Black SNOW
As fires from sugarcane burning in the Florida Everglades blanket the Glades communities, Black Snow stays with residents as smoke and black ash fold into everyday life. Filmed in verité, the film observes homes, churches, classrooms, and city chambers where sugar is both lifeline and burden.
Each harvest season, cane fields around Lake Okeechobee are set on fire to burn leafy waste from the stalks. In Belle Glade, Pahokee, and South Bay, black ash locals call “black snow” drifts over daily life.
Black Snow is a verité film that follows residents as this season shapes routines, choices, and a sense of home.
Nestled by Lake Okeechobee, the Glades is home to major U.S. sugar producers.
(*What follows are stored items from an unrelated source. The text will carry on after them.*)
(** Every directory the walk leaves behind holds a file somewhere below. *)
Lemma clean_dir_no_empty (top_level : string) (t : tree) (d : list string) :
  d ∈ dir_paths (clean_dir top_level t) →
  ∃ rest, rest ≠ [] ∧ d ++ rest ∈ file_paths (clean_dir top_level t).
Proof.
  revert d. induction t as [|entries IH] using tree_nested_ind; intros d.
  { by intros ?%not_elem_of_nil. }
  cbn [clean_dir dir_paths file_paths].
  intros (e' & (e & He & He')%elem_of_flat_map & Hd)%elem_of_flat_map.
  rewrite Forall_forall in IH. specialize (IH e He).
  apply clean_entry_inv in He' as He''.
  destruct He'' as [(Hf & -> & _)|(sub & k & kept & Hsub & Hclean & ->)].
  { rewrite Hf in Hd. by apply not_elem_of_nil in Hd. }
  cbn [fst snd] in Hd. rewrite Hsub, Hclean in IH.
  assert (∃ tl r, d = e.1 :: tl ∧ r ≠ []
                  ∧ tl ++ r ∈ file_paths (Dir (k :: kept))) as Hfile.
  { apply elem_of_cons in Hd as [->|Hd].
    - exists []. destruct k as [kname [|ksub]].
      + exists [kname]. split_and!; [done|done|left].
      + destruct (IH [kname]) as (rest & Hne & Hin); [left|].
        exists ([kname] ++ rest). done.
    - apply list_elem_of_fmap in Hd as (tl & -> & Htl).
      destruct (IH tl Htl) as (rest & Hne & Hin). by exists tl, rest. }
  destruct Hfile as (tl & r & -> & Hr & Hin).
  exists r. split; [done|]. apply elem_of_flat_map. exists (e.1, Dir (k :: kept)).
  split; [apply elem_of_flat_map; by exists e|].
  cbn [fst snd]. by apply (list_elem_of_fmap_2 (cons e.1)) in Hin.
Qed.

(** The step of [clean_output] on one entry of the walked directory. *)
Lemma clean_output_unfold (entries : list (string * tree)) :
  clean_output (Dir entries)
  = Dir (flat_map (λ e : string * tree,
           match e.2 with
           | File => clean_entry (clean_dir "") "" e
           | Dir _ =>
               if bool_decide (e.1 ∈ preserved_roots) then [e]
               else clean_entry (clean_dir e.1) e.1 e
           end) entries).
Proof. done. Qed.

Lemma generated_not_preserved (name : string) :
  name ∈ generated_roots → name ∉ preserved_roots.
Proof.
  assert (Forall (λ g, g ∉ preserved_roots) generated_roots) as H.
  { apply (bool_decide_unpack _). by vm_compute. }
  rewrite Forall_forall in H. apply H.
Qed.

(** X1.  [clean_output] keeps exactly the files that lie under a preserved
    root or are not flagged: under [blog], [tags] and [posts] every file
    goes, elsewhere only [index.html] and [*.xml] files go. *)
Theorem clean_output_files (root : tree) :
  file_paths (clean_output root) = List.filter kept_file (file_paths root).
Proof.
  destruct root as [|entries]; [done|].
  rewrite clean_output_unfold. cbn [file_paths].
  rewrite flat_map_flat_map, filter_flat_map_bool.
  apply flat_map_ext_Forall, Forall_forall. intros [name child] _. cbn [fst snd].
  destruct child as [|sub].
  - unfold clean_entry. simpl. by destruct (delete_file "" name).
  - case_bool_decide as Hp.
    + simpl. rewrite app_nil_r. symmetry.
      rewrite (filter_map_cons (λ _, true)).
      * f_equal. induction (flat_map _ sub) as [|p l IH]; simpl; [done|]. by rewrite IH.
      * intros p Hp'%file_paths_dir_nonempty. destruct p; [done|]. simpl.
        by rewrite bool_decide_eq_true_2.
    + rewrite (filter_map_cons (keep_under name)).
      * rewrite <- clean_dir_files. unfold clean_entry. cbn [fst snd].
        destruct (clean_dir name (Dir sub)) as [|[|e kept]] eqn:E; [done|done|].
        simpl. by rewrite app_nil_r.
      * intros p Hp'%file_paths_dir_nonempty. destruct p as [|q p]; [done|].
        unfold keep_under. cbn [kept_file]. by rewrite bool_decide_eq_false_2.
Qed.

(** X2.  After [clean_output] no directory is left under [blog], [tags] or
    [posts] (the generated roots themselves are removed), and outside the
    preserved roots no directory is left without a file somewhere below
    it. *)
Theorem clean_output_dirs (root : tree) (d : list string) (top_level : string) :
  d ∈ dir_paths (clean_output root) →
  head d = Some top_level →
  (top_level ∉ generated_roots)
  ∧ (top_level ∉ preserved_roots →
     ∃ rest, rest ≠ [] ∧ d ++ rest ∈ file_paths (clean_output root)).
Proof.
  destruct root as [|entries]; [by intros ?%not_elem_of_nil|].
  rewrite clean_output_unfold. cbn [dir_paths file_paths].
  intros (e' & (e & He & He')%elem_of_flat_map & Hd)%elem_of_flat_map Hhead.
  destruct e as [name [|sub]]; cbn [fst snd] in He'.
  { apply clean_entry_inv in He' as [(_ & -> & _)|(? & ? & ? & [=] & _)].
    by apply not_elem_of_nil in Hd. }
  case_bool_decide as Hp.
  - apply list_elem_of_singleton in He' as ->. cbn [fst snd] in Hd.
    assert (top_level = name) as ->.
    { apply elem_of_cons in Hd as [->|(tl & -> & _)%list_elem_of_fmap];
        by injection Hhead. }
    split; [|done]. intros Hg. by apply (generated_not_preserved name).
  - pose proof He' as Hin.
    apply clean_entry_inv in He' as [([=] & _)|(sub' & k & kept & [= <-] & Hclean & ->)].
    cbn [fst snd] in Hd.
    assert (top_level = name) as ->.
    { apply elem_of_cons in Hd as [->|(tl & -> & _)%list_elem_of_fmap];
        by injection Hhead. }
    split.
    { intros Hg. by rewrite (clean_dir_generated name (Dir sub) Hg) in Hclean. }
    intros _.
    assert (∃ tl r, d = name :: tl ∧ r ≠ []
                    ∧ tl ++ r ∈ file_paths (Dir (k :: kept))) as (tl & r & -> & Hr & Hf).
    { rewrite <- Hclean.
      apply elem_of_cons in Hd as [->|(tl & -> & Htl)%list_elem_of_fmap].
      - exists []. destruct k as [kname [|ksub]].
        + exists [kname]. rewrite Hclean. split_and!; [done|done|left].
        + destruct (clean_dir_no_empty name (Dir sub) [kname]) as (rest & Hne & Hr).
          { rewrite Hclean. left. }
          exists ([kname] ++ rest). done.
      - rewrite <- Hclean in Htl.
        destruct (clean_dir_no_empty name (Dir sub) tl Htl) as (rest & Hne & Hr).
        by exists tl, rest. }
    exists r. split; [done|]. apply elem_of_flat_map. exists (name, Dir (k :: kept)).
    split; [apply elem_of_flat_map; exists (name, Dir sub); split; [done|]|].
    + cbn [fst snd]. by rewrite bool_decide_eq_false_2.
    + cbn [fst snd]. by apply (list_elem_of_fmap_2 (cons name)) in Hf.
Qed.

Lemma clean_output_dirs_witness :
  ("about" ∉ generated_roots)
  ∧ ∃ rest, rest ≠ [] ∧ ["about"] ++ rest ∈ file_paths (clean_output sample_tree).
Proof.
  destruct (clean_output_dirs sample_tree ["about"] "about") as [H1 H2].
  - apply (bool_decide_unpack _). vm_compute. exact I.
  - reflexivity.
  - split; [exact H1|]. apply H2. apply (bool_decide_unpack _). vm_compute. exact I.
Defined.

(** X3.  [clean_output] leaves every directory that sits under a preserved
    root name ([.git], [assets], [content], [src], [templates], ...) in the
    walked directory exactly as it was, with all it holds. *)
Theorem clean_output_preserved (entries : list (string * tree)) (name : string)
    (sub : list (string * tree)) :
  name ∈ preserved_roots →
  (name, Dir sub) ∈ entries_of (clean_output (Dir entries)) ↔ (name, Dir sub) ∈ entries.
Proof.
  intros Hp. rewrite clean_output_unfold. cbn [entries_of].
  rewrite elem_of_flat_map. split.
  - intros ([name0 [|sub0]] & Hin & He); cbn [fst snd] in He.
    + apply clean_entry_inv in He as [(_ & ? & _)|(? & ? & ? & ? & _)];
        cbn [fst snd] in *; simplify_eq.
    + case_bool_decide as Hp0.
      * by apply list_elem_of_singleton in He as ->.
      * apply clean_entry_inv in He as [(? & _)|(? & ? & ? & _ & _ & ?)];
          cbn [fst snd] in *; simplify_eq. done.
  - intros Hin. exists (name, Dir sub). split; [done|]. cbn [fst snd].
    rewrite bool_decide_eq_true_2 by done. left.
Qed.

Lemma clean_output_preserved_witness :
  ("content", Dir [("index.md", File); ("feed.xml", File)])
  ∈ entries_of (clean_output sample_tree).
Proof.
  unfold sample_tree.
  apply (proj2 (clean_output_preserved _ "content" [("index.md", File); ("feed.xml", File)]
                  ltac:(apply (bool_decide_unpack _); vm_compute; exact I))).
  do 4 apply list_elem_of_further. apply list_elem_of_here.
Defined.

Lemma clean_entry_idem (top_level : string) (e : string * tree) :
  clean_dir top_level (clean_dir top_level e.2) = clean_dir top_level e.2 →
  flat_map (clean_entry (clean_dir top_level) top_level)
           (clean_entry (clean_dir top_level) top_level e)
  = clean_entry (clean_dir top_level) top_level e.
Proof.
  intros IH. destruct e as [name [|sub]]; unfold clean_entry at 2 3; cbn [fst snd] in *.
  - destruct (delete_file top_level name) eqn:E; [done|]. simpl.
    unfold clean_entry. simpl. by rewrite E.
  - destruct (clean_dir top_level (Dir sub)) as [|[|k kept]] eqn:E; [done|done|].
    cbn [flat_map]. unfold clean_entry. cbn [fst snd]. by rewrite IH.
Qed.

Lemma clean_dir_idem (top_level : string) (t : tree) :
  clean_dir top_level (clean_dir top_level t) = clean_dir top_level t.
Proof.
  induction t as [|entries IH] using tree_nested_ind; [done|].
  cbn [clean_dir]. f_equal. rewrite flat_map_flat_map.
  apply flat_map_ext_Forall. eapply Forall_impl; [exact IH|].
  intros e He. by apply clean_entry_idem.
Qed.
During harvest, cane fields are set ablaze to remove leafy waste that would otherwise make processing more expensive, and nearby towns live with the air and ash this practice creates.
The film stays with daily life and with how people seek help from local officials and in Washington DC. Not all communities have carried this burden equally. In the 1990s, new limits were added when eastward winds affected wealthier neighborhoods, while protections to the west remained weaker.
Black Snow does not argue a case. It listens and looks at how environment shapes identity, health, work, and belonging, and it returns to a question heard across the Glades: Will this be the last burn season?
With striking cinematography and sound, Black Snow gathers the textures of a place where fire marks the calendar.